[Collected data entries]
--------------------
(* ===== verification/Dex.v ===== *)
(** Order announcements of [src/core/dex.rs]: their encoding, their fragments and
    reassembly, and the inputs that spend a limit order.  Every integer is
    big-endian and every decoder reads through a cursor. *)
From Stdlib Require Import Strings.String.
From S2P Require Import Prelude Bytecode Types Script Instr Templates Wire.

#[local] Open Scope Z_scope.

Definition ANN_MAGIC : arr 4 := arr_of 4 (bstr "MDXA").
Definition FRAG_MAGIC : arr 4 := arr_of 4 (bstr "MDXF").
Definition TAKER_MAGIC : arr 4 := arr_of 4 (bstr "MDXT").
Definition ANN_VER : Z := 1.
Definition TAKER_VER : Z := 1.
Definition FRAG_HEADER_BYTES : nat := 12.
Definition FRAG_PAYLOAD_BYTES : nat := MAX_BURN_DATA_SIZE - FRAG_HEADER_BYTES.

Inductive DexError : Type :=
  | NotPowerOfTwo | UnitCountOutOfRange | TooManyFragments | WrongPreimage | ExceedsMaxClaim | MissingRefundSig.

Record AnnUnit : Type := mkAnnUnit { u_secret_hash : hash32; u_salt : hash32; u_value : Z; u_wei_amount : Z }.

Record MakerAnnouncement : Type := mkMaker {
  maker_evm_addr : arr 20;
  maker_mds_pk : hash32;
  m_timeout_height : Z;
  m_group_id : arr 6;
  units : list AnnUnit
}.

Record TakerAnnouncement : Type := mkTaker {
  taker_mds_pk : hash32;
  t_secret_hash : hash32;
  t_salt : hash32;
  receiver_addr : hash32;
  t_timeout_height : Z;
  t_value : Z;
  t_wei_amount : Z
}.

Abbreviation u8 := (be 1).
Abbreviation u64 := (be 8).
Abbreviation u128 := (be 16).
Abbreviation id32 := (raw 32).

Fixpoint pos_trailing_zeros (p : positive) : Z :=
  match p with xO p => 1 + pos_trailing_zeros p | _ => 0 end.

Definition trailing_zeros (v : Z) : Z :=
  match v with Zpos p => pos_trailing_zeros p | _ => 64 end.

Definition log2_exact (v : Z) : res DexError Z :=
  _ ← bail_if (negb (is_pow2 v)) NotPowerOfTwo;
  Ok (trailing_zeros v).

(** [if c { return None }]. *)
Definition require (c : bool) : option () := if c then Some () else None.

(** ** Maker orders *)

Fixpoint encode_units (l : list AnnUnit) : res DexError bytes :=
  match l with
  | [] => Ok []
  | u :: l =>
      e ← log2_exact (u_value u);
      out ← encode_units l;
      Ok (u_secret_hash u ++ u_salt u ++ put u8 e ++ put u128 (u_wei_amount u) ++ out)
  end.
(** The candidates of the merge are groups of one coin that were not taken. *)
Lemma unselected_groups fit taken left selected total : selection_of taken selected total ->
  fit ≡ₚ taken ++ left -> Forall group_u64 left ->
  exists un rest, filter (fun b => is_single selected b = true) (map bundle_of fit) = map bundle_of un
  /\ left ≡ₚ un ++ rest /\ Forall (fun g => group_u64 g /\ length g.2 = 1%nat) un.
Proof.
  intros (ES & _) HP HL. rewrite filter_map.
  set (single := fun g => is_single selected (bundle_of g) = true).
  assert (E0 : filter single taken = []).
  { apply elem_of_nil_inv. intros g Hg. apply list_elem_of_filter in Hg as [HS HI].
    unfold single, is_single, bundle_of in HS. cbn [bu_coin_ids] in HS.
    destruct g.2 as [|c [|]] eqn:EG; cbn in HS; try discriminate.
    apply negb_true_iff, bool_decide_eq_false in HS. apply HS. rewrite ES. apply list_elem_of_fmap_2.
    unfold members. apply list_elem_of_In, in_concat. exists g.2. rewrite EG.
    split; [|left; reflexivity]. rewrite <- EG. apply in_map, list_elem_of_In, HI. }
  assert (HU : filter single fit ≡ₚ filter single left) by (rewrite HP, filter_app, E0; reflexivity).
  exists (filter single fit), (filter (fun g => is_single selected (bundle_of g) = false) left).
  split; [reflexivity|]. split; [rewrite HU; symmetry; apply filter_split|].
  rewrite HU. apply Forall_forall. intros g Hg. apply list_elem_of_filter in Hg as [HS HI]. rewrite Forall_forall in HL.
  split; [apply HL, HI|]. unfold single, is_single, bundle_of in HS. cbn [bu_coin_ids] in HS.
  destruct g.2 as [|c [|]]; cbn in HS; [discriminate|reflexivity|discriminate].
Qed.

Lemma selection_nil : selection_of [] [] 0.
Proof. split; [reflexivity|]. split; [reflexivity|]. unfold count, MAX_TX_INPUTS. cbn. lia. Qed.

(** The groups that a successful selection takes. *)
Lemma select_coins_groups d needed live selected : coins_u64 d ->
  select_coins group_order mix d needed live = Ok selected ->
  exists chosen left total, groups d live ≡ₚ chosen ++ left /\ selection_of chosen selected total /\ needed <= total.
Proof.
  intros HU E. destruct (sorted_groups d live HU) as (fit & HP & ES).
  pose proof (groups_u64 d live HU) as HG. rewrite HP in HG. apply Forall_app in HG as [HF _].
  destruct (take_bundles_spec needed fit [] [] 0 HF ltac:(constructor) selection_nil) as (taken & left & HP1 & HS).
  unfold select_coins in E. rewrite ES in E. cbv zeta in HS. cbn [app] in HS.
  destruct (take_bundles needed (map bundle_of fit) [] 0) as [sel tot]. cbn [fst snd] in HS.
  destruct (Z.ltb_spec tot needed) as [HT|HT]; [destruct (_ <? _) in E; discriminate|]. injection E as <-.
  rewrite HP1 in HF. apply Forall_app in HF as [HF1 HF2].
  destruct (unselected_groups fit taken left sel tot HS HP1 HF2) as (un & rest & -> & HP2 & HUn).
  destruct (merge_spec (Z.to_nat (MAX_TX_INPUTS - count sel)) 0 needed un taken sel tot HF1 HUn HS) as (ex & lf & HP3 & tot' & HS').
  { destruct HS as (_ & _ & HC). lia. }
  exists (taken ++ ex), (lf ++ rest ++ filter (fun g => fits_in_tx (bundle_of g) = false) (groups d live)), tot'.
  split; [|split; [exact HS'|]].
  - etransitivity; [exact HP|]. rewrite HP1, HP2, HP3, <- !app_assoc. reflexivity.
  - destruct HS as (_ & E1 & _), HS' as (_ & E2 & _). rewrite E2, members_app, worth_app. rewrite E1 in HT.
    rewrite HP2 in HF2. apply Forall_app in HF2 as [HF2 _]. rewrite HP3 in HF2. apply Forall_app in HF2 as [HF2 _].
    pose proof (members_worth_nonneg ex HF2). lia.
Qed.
--------------------
◆ Task
Could you please copy the lines above exactly, beginning at the first and ending at the line that contains "ExceedsMaxClaim | MissingRefundSig."?

◆ Solution for this exercise
(* ===== verification/Dex.v ===== *)
(** Order announcements of [src/core/dex.rs]: their encoding, their fragments and
    reassembly, and the inputs that spend a limit order.  Every integer is
    big-endian and every decoder reads through a cursor. *)
From Stdlib Require Import Strings.String.
From S2P Require Import Prelude Bytecode Types Script Instr Templates Wire.

#[local] Open Scope Z_scope.

Definition ANN_MAGIC : arr 4 := arr_of 4 (bstr "MDXA").
Definition FRAG_MAGIC : arr 4 := arr_of 4 (bstr "MDXF").
Definition TAKER_MAGIC : arr 4 := arr_of 4 (bstr "MDXT").
Definition ANN_VER : Z := 1.
Definition TAKER_VER : Z := 1.
Definition FRAG_HEADER_BYTES : nat := 12.
Definition FRAG_PAYLOAD_BYTES : nat := MAX_BURN_DATA_SIZE - FRAG_HEADER_BYTES.

Inductive DexError : Type :=
  | NotPowerOfTwo | UnitCountOutOfRange | TooManyFragments | WrongPreimage | ExceedsMaxClaim | MissingRefundSig.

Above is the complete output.